Monday, 14 March 2016

Larmer Tree 20

First off, gym news. I’ve been swimming. While I am a good swimmer, I can’t breathe when doing front crawl and I eventually have to stop or drown. I was focusing specifically on my breathing technique last week and neither stopped or drowned. Good news for the triathlon I have coming up, I just need to practice.

Swimming is not really what this week’s blog is going to be about though. It is all about the aches I have today. My hinges seem to be suffering the worst, knees and (strangely) my elbows hurt, my ankles are also trying to be noticed over the general holistic din of pain going on. I make it sound bad, but this is the good pain that you get after a race.

Yesterday was an early start to get to the Rushmore Estate for White Star’s Larmer Tree 20. Last year I took part in my first WSR event here at the Larmer Tree (it was the Half for me in 2015) and had such an amazing time that I knew I had to come back. It is difficult to explain why WSR create such an enjoyable experience, they just do everything you would expect from an event company excellently, with a dash of humour thrown in. Oh, and the medals are quite nice too. Go and find one of their events, I promise you won’t be disappointed.

What first caught my attention with the Larmer was the half marathon medal, it is a pretty piece of race bling and one of my favouites in my collection, but they also run a 20 mile and full marathon at the Larmer so I obviously had to come back again to get the next medal in the series. The idea of doing 20 miles a year ago seemed ridiculous to me, but I seem to have got over that particular mental hurdle since then and I was really looking forward to the race yesterday. The weather was perfect, the going was good to soft (with one exception where my trainer got stuck in a 5 metre section of claggy mud and I ended up hopping rather pathetically trying to not get my sock muddy) and I was feeling fast.
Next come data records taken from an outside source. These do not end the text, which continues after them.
(** Matches [word] at the head of [s] under the [i] flag and returns the
    matched text and what follows it. *)
Fixpoint matchWord (word s : string) : option (string * string) :=
  match word, s with
  | EmptyString, _ => Some (EmptyString, s)
  | String _ _, EmptyString => None
  | String w word', String c s' =>
      if Ascii.eqb (canonicalize c) (canonicalize w)
      then match matchWord word' s' with
           | Some (m, rest) => Some (String c m, rest)
           | None => None
           end
      else None
  end.

(** [filename.match(/^(\d+)_(Before|After)\./i)]: the two capture groups.
    The digits are taken greedily (the underscore is no digit, so no
    shorter run can match); Before is tried first, then After. *)
Definition matchImageName (filename : string) : option (string * string) :=
  let '(digits, rest) := spanDigits filename in
  if nonEmpty digits then
    match rest with
    | String "_" rest' =>
        let alternative (word : string) :=
          match matchWord word rest' with
          | Some (m, String "." _) => Some (digits, m)
          | _ => None
          end in
        match alternative "Before" with
        | Some r => Some r
        | None => alternative "After"
        end
    | _ => None
    end
  else None.

(** [parseInt] on a run of decimal digits: the value of the run (exact up
    to 2^53; beyond, the rounded number is larger than any position of an
    array, so the comparison with [promptNumber] fails either way). *)
Definition digitValue (c : ascii) : N := (N_of_ascii c - 48)%N.
Lemma Tame_processContainer id : Tame env (processContainer env id).
Proof.
  unfold processContainer. apply Tame_bind; [by apply Tame_emit|]. intros _.
  destruct (ContainerInspect env id) as [info|err] eqn:Hinspect;
    [|apply Tame_crash].
  apply Tame_bind; [by apply Tame_emit|]. intros _.
  destruct (GetDeviceCGroupVersion env "/" (Pid (State info))) as [version err].
  apply Tame_bind; [apply Tame_log|]. intros _.
  destruct err as [e|]; [apply Tame_log|].
  apply Tame_bind; [apply Tame_log|]. intros _.
  apply Tame_rangeMounts, Forall_forall. intros mount Hin.
  apply Tame_mountBody. by exists id, info.
Qed.

Lemma Tame_rangeContainers containers : Tame env (rangeContainers env containers).
Proof.
  induction containers as [|c rest IH]; cbn [rangeContainers]; [apply Tame_ret|].
  apply Tame_bind; [case_decide; [apply Tame_crash | apply Tame_log]|].
  intros _. apply Tame_bind; [apply Tame_processContainer|]. by intros _.
Qed.

Lemma Tame_checkExistingContainers : Tame env (checkExistingContainers env).
Proof.
  unfold checkExistingContainers. apply Tame_bind; [by apply Tame_emit|].
  intros _. destruct (ContainerList env); [apply Tame_rangeContainers|].
  apply Tame_crash.
Qed.

Lemma Tame_listenForMounts items : Tame env (listenForMounts env items).
Proof.
  induction items as [|[err|actorID] rest IH]; cbn [listenForMounts].
  - apply Tame_ret.
  - unfold log_Fatal. apply Tame_bind; [apply Tame_log|]. intros _.
    apply Tame_crash.
  - apply Tame_bind; [apply Tame_processContainer|]. by intros _.
Qed.
(** X19.  [get_project_type] answers with a language of its table when
    an indicator file of that language exists under the root and every
    existing indicator file belongs to that language. *)
Theorem get_project_type_single (env : Env) (root_path : Path) (lang : string) :
  (exists files file,
      In (lang, files) indicators /\ In file files
      /\ fs_exists env (PurePath.joinpath root_path file) = true) ->
  (forall lang' files file,
      In (lang', files) indicators -> In file files ->
      fs_exists env (PurePath.joinpath root_path file) = true -> lang' = lang) ->
  get_project_type env root_path = lang.
Proof.
  intros (files & file & Hin & Hfile & Hex) Honly. unfold get_project_type.
  rewrite (detected_in_single env root_path indicators lang).
  - reflexivity.
  - exact indicators_keys_distinct.
  - intros l fs Hl Hhas. apply has_indicator_spec in Hhas.
    destruct Hhas as (f & Hf & Hfex). exact (Honly l fs f Hl Hf Hfex).
  - exists files. split; [exact Hin |]. apply has_indicator_spec. now exists file.
Qed.

(** The theorem at work on a tree whose only manifest is Cargo.toml. *)
Lemma get_project_type_single_witness :
  get_project_type (Fixture.env_of MoreExamples.cargo_tree) Examples.proj = "rust".
Proof.
  apply (get_project_type_single (Fixture.env_of MoreExamples.cargo_tree)
           Examples.proj "rust").
  - exists ["Cargo.toml"], "Cargo.toml". split; [| split].
    + simpl. tauto.
    + now left.
    + vm_compute. reflexivity.
  - intros lang' files file Hin Hfile.
    simpl in Hin.
    repeat (destruct Hin as [Hin | Hin];
            [injection Hin as <- <-;
             simpl in Hfile;
             repeat (destruct Hfile as [Hfile | Hfile];
                     [subst file; vm_compute; first [discriminate | reflexivity] |]);
             destruct Hfile |]).
    destruct Hin.
Defined.
(** * proto_ros: ROS message definitions <-> Protobuf schemas

    A shallow embedding of the translation core of [proto_ros]:
    - [msg2proto]: the permissive PEG grammar for ROS [.msg] text, the
      visitor that flattens a parse into a document, and [generate_proto];
    - [protoc_gen_msg]: the protoc plugin that renders one [.msg] text per
      message of a parsed [.proto] file;
    - [protoc_gen_json]: the traversal and the naming of the plugin that
      lists the content of a parsed [.proto] file.

    Text is modelled as Rocq [string]s, i.e. sequences of 8-bit characters;
    the character classes of the regular expressions ([\w], [\d], [a-z], ...)
    are the ASCII ones.  Python sets are [gset string]; Python integers are
    unbounded ([nat] for the field counter, [Z] for enum numbers). *)

From Stdlib Require Import Ascii String.
From stdpp Require Import base strings list gmap pretty.
Import Ascii.

Set Warnings "-register-all".

(* stdpp keeps [simpl] from unfolding string append; the proofs below
   compute with it. *)
#[local] Arguments String.append !_ _ / : simpl nomatch.

(** ** Characters and strings as the Python code uses them *)

Definition code (c : ascii) : N := N_of_ascii c.

Definition in_range (lo hi c : ascii) : bool :=
  ((code lo <=? code c) && (code c <=? code hi))%N.

Definition is_lower (c : ascii) : bool := in_range "a" "z" c.
Definition is_upper (c : ascii) : bool := in_range "A" "Z" c.
Definition is_digit (c : ascii) : bool := in_range "0" "9" c.

(** [\w] restricted to 8-bit ASCII text. *)
Definition is_word (c : ascii) : bool :=
  is_lower c || is_upper c || is_digit c || Ascii.eqb c "_".

Definition LF : ascii := ascii_of_nat 10.
Definition CR : ascii := ascii_of_nat 13.
Definition TAB : ascii := ascii_of_nat 9.
Definition NL : string := String LF "".

(** [str.lower()] on ASCII text. *)
Definition lower_char (c : ascii) : ascii :=
  if is_upper c then ascii_of_N (code c + 32) else c.
(** * autopilotTS: ticket lifecycle, worktrees and the autopilot batch

    A shallow embedding of the TypeScript sources

    - [types/index.ts]            (Ticket, TicketStatus, TicketConfig, ProjectConfig)
    - [utils/storage.ts]          (Storage)
    - [utils/config.ts]           (ConfigManager getters)
    - [utils/git.ts]              (GitManager)
    - [utils/copilot-cli.ts]      (CopilotCLI)
    - [utils/copilot.ts]          (CopilotAgent.generateCommitMessage / generateTicketSummary)
    - [agents/TicketResolverCLI.ts]  (TicketResolverCLI.resolve)
    - [commands/index.ts]         (Commands.start / stop / autopilotMode / ...)
    - [web/routes/tickets.ts]     (POST /api/tickets/autopilot)

    Conventions.  JavaScript strings are [string]; [undefined] is [None];
    a [Date] is its millisecond time stamp in [Z].  The ticket store and the
    external world (git, the file system, the Copilot CLI and SDK, the person
    at the keyboard) are explicit: stateful code is written in state-passing
    style, a thrown exception is the [Throw] result. *)

From stdpp Require Import base option list sorting strings gmap.
From Stdlib Require Import ZArith Ascii Lia.

Set Warnings "-abstract-large-number".

Local Open Scope string_scope.
Local Open Scope list_scope.
Local Open Scope Z_scope.
Local Open Scope nat_scope.

(* ===================================================================== *)
(** ** types/index.ts *)
(* ===================================================================== *)

Inductive TicketStatus :=
| PENDING | BRANCHING | WORKING | STOPPED | CLOSED | ERROR.

#[global] Instance TicketStatus_eq_dec : EqDecision TicketStatus.
Proof. solve_decision. Defined.

Record Ticket := mkTicket {
  ticket_id : string;
  ticket_name : string;
  ticket_description : string;
  ticket_status : TicketStatus;
  ticket_createdAt : Z;
  ticket_startedAt : option Z;
  ticket_stoppedAt : option Z;
  ticket_closedAt : option Z;
  ticket_branch : option string;
  ticket_error : option string;
  ticket_summary : option string
}.

Record TicketConfig := mkTicketConfig {
  tickets : list Ticket;
  lastId : nat
}.

Record ProjectConfig := mkProjectConfig {
  cfg_debug : option bool;
  cfg_baseRepositoryPath : option string;
  cfg_automationPath : option string;
  cfg_baseBranch : option string;
  cfg_copilotModel : option string
}.

(** [Partial<Ticket>]: the keys an update object carries. *)
Record TicketUpdates := mkUpdates {
  upd_description : option string;
  upd_status : option TicketStatus;
  upd_startedAt : option Z;
  upd_stoppedAt : option Z;
  upd_closedAt : option Z;
  upd_branch : option string;
  upd_error : option string;
  upd_summary : option string
}.

(** The object spread [{ ...t, ...updates }]: a key present in [updates]
    replaces the ticket's, every other key is kept. *)
Definition spread (t : Ticket) (u : TicketUpdates) : Ticket :=
  {| ticket_id := ticket_id t;
     ticket_name := ticket_name t;
     ticket_description := default (ticket_description t) (upd_description u);
     ticket_status := default (ticket_status t) (upd_status u);
     ticket_createdAt := ticket_createdAt t;
     ticket_startedAt := from_option Some (ticket_startedAt t) (upd_startedAt u);
     ticket_stoppedAt := from_option Some (ticket_stoppedAt t) (upd_stoppedAt u);
     ticket_closedAt := from_option Some (ticket_closedAt t) (upd_closedAt u);
     ticket_branch := from_option Some (ticket_branch t) (upd_branch u);
     ticket_error := from_option Some (ticket_error t) (upd_error u);
     ticket_summary := from_option Some (ticket_summary t) (upd_summary u) |}.

(* ===================================================================== *)
(** ** JavaScript helpers *)
(* ===================================================================== *)

(** Truthiness of a [string | undefined]: [undefined] and the empty string
    are falsy. *)
Definition truthy (o : option string) : bool :=
  match o with
  | Some s => negb (bool_decide (s = ""))
  | None => false
  end.

(** [a || b] on a possibly undefined string with a string default. *)
Definition or_else (o : option string) (d : string) : string :=
  match o with
  | Some s => if bool_decide (s = "") then d else s
  | None => d
  end.

(** [String.prototype.toLowerCase], on the ASCII letters (other code units
    are left as they are). *)
Definition lower_ascii (c : ascii) : ascii :=
  let n := nat_of_ascii c in
  if (65 <=? n)%nat && (n <=? 90)%nat then ascii_of_nat (n + 32) else c.

Fixpoint toLowerCase (s : string) : string :=
  match s with
  | EmptyString => EmptyString
  | String c r => String (lower_ascii c) (toLowerCase r)
  end.

(** What a [throw] carries: an [Error] with its message, or a value that is
    not an [Error] instance. *)
Inductive exn :=
| JsError (message : string)
| NonError.

(** [error instanceof Error ? error.message : 'Unknown error'] *)
Definition error_message (e : exn) : string :=
  match e with
  | JsError m => m
  | NonError => "Unknown error"
  end.

Inductive Res (A : Type) :=
| Ok (a : A)
| Throw (e : exn).
Arguments Ok {A} a.
Arguments Throw {A} e.

(* ===================================================================== *)
(** ** utils/storage.ts *)
(* ===================================================================== *)

Module Storage.

(** The file [~/.autopilot/tickets.json]: absent, or holding a parsed
    [TicketConfig]. *)
Definition File := option TicketConfig.

Definition initialConfig : TicketConfig := mkTicketConfig [] 0.

Definition ensureConfigExists (f : File) : File :=
  match f with
  | None => Some initialConfig
  | Some c => Some c
  end.

(** [getConfig] reads the file after making sure it exists; the file it
    leaves behind is the second component. *)
Definition getConfig (f : File) : TicketConfig * File :=
  match ensureConfigExists f with
  | Some c => (c, Some c)
  | None => (initialConfig, Some initialConfig)
  end.

Definition saveConfig (c : TicketConfig) (_ : File) : File := Some c.

Definition getAllTickets (f : File) : list Ticket * File :=
  let '(c, f') := getConfig f in (tickets c, f').

Definition matches_idOrName (idOrName : string) (t : Ticket) : Prop :=
  toLowerCase (ticket_id t) = toLowerCase idOrName ∨
  toLowerCase (ticket_name t) = toLowerCase idOrName.

#[global] Instance matches_idOrName_dec s t : Decision (matches_idOrName s t).
Proof. unfold matches_idOrName. apply _. Defined.

Definition getTicket (idOrName : string) (f : File) : option Ticket * File :=
  let '(ts, f') := getAllTickets f in
  (snd <$> list_find (matches_idOrName idOrName) ts, f').

Definition createTicket (ticketId description : string) (now : Z) (f : File)
  : Ticket * File :=
  let '(c, f') := getConfig f in
  let ticket :=
    mkTicket ticketId ticketId description PENDING now
             None None None None None None in
  (ticket, saveConfig (mkTicketConfig (tickets c ++ [ticket]) (lastId c)) f').

(** [config.tickets.findIndex(t => t.id === id)], [None] standing for -1. *)
Definition findIndex (id : string) (ts : list Ticket) : option nat :=
  fst <$> list_find (λ t, ticket_id t = id) ts.

Definition updateTicket (id : string) (updates : TicketUpdates) (f : File) : File :=
  let '(c, f') := getConfig f in
  match findIndex id (tickets c) with
  | Some index =>
      match tickets c !! index with
      | Some t =>
          saveConfig
            (mkTicketConfig (<[index := spread t updates]> (tickets c)) (lastId c)) f'
      | None => f'
      end
  | None => f'
  end.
The race didn’t start perfectly for me mind you… After setting off from the back of the pack (as my friend was stuck in the queue for the loos) I then realised after about 500 metres or so that I had the car keys and that my wife would kill me if she couldn’t get into the car for the four or so hours I expected to be out running, I had to dash back to hand them over. Minor crisis averted we then settled into the race properly. It was long, and there were some big hills which were tough on the calves.

At about the half way mark my friend was beginning to struggle with a long standing injury and she made me go on ahead fearing that I was being held up.
While I was able to run on, there were still a lot of long stretches of walking, frustratingly up inclines that I would have run earlier in the day and trying to spur the legs back to running after a period of plodding was always tough.

I took my Polaroid Cube on a selfie stick on a bit of a whim. I wasn't convinced that it would take any good video when running but the human arm does a surprisingly good job (most of the time) of dampening the jogging motion, and I have some surprisingly good footage which I will edit into something at some point.

4 hours 18 minutes to cover approximately 34 kilometres was not bad considering the hills, and cider at the penultimate feed station (Oh, That’s another reason to love WSR). I think I’ll have to come back next year to finish the set and get the Marathon medal.